What the exercise asks →
Quote the entries below from the line with "[splitlines], [join], [endswith], [in])" through the line with "Definition py_rstrip (s", both ends included, and only those lines.

Material supplied Block Start

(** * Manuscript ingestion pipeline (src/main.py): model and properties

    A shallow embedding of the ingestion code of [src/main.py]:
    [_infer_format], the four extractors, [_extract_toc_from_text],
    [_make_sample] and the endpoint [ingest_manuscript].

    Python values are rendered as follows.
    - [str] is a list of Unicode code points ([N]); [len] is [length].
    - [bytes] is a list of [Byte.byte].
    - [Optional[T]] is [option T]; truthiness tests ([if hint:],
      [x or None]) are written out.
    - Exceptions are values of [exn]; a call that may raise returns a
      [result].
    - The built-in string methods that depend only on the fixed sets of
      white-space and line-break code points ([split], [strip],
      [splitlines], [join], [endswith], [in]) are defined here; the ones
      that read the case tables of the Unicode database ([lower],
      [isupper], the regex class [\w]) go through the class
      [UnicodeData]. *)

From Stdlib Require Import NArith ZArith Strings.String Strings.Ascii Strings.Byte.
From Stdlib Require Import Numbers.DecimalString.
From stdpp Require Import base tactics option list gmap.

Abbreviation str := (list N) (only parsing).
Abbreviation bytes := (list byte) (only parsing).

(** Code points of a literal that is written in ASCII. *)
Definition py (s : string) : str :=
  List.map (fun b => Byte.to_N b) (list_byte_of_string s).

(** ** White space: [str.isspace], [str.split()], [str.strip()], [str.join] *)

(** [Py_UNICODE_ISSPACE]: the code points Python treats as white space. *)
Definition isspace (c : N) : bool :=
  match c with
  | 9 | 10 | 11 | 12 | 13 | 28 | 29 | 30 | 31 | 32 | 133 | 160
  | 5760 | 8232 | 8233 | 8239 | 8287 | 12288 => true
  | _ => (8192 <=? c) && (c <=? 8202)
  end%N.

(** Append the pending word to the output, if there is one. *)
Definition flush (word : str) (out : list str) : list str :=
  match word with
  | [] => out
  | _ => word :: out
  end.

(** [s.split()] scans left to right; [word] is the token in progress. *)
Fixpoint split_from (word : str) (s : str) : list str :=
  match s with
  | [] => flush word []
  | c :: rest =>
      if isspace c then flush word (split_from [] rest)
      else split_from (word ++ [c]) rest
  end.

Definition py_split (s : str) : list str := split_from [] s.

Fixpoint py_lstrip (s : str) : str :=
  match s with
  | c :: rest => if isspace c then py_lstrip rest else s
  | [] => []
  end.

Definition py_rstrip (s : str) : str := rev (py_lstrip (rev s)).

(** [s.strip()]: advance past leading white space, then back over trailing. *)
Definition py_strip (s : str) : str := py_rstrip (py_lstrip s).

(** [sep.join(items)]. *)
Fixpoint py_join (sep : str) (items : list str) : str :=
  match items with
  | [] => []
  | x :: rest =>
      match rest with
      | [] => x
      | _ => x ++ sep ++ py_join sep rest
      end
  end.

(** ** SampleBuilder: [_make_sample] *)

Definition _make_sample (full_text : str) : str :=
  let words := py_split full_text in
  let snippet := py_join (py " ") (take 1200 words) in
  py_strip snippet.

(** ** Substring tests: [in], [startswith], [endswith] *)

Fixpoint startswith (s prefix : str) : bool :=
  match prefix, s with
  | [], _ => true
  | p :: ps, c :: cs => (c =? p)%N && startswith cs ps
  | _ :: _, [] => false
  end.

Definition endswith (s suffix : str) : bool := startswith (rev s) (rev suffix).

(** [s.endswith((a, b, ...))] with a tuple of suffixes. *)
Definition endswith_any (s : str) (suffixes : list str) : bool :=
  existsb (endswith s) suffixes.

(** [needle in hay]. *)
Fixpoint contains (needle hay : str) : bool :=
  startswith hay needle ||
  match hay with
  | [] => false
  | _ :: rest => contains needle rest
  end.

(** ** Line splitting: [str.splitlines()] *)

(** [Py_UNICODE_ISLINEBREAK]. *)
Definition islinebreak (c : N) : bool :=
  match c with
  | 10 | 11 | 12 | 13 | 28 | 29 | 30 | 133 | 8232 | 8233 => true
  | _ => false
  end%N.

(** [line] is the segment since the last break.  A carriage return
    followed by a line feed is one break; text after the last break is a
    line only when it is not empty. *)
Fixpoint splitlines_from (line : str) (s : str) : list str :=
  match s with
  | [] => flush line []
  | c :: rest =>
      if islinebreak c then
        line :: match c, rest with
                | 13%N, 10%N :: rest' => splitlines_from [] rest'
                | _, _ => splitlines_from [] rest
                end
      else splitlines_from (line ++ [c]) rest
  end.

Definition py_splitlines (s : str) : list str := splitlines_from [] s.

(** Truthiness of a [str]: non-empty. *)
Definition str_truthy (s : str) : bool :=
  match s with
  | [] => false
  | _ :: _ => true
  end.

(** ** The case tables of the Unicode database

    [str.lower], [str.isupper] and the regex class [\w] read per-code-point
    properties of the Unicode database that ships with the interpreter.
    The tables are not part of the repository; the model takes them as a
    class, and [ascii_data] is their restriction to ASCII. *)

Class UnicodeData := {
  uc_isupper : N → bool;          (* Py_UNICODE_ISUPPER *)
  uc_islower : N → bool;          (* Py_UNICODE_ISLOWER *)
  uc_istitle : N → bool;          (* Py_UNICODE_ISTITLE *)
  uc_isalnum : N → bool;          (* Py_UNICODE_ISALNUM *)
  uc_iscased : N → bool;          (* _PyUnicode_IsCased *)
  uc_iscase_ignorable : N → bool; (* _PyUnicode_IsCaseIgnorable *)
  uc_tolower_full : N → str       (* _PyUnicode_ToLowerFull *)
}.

Material supplied Block End

Response box →
      [splitlines], [join], [endswith], [in]) are defined here; the ones
      that read the case tables of the Unicode database ([lower],
      [isupper], the regex class [\w]) go through the class
      [UnicodeData]. *)

From Stdlib Require Import NArith ZArith Strings.String Strings.Ascii Strings.Byte.
From Stdlib Require Import Numbers.DecimalString.
From stdpp Require Import base tactics option list gmap.

Abbreviation str := (list N) (only parsing).
Abbreviation bytes := (list byte) (only parsing).

(** Code points of a literal that is written in ASCII. *)
Definition py (s : string) : str :=
  List.map (fun b => Byte.to_N b) (list_byte_of_string s).

(** ** White space: [str.isspace], [str.split()], [str.strip()], [str.join] *)

(** [Py_UNICODE_ISSPACE]: the code points Python treats as white space. *)
Definition isspace (c : N) : bool :=
  match c with
  | 9 | 10 | 11 | 12 | 13 | 28 | 29 | 30 | 31 | 32 | 133 | 160
  | 5760 | 8232 | 8233 | 8239 | 8287 | 12288 => true
  | _ => (8192 <=? c) && (c <=? 8202)
  end%N.

(** Append the pending word to the output, if there is one. *)
Definition flush (word : str) (out : list str) : list str :=
  match word with
  | [] => out
  | _ => word :: out
  end.

(** [s.split()] scans left to right; [word] is the token in progress. *)
Fixpoint split_from (word : str) (s : str) : list str :=
  match s with
  | [] => flush word []
  | c :: rest =>
      if isspace c then flush word (split_from [] rest)
      else split_from (word ++ [c]) rest
  end.

Definition py_split (s : str) : list str := split_from [] s.

Fixpoint py_lstrip (s : str) : str :=
  match s with
  | c :: rest => if isspace c then py_lstrip rest else s
  | [] => []
  end.

Definition py_rstrip (s : str) : str := rev (py_lstrip (rev s)).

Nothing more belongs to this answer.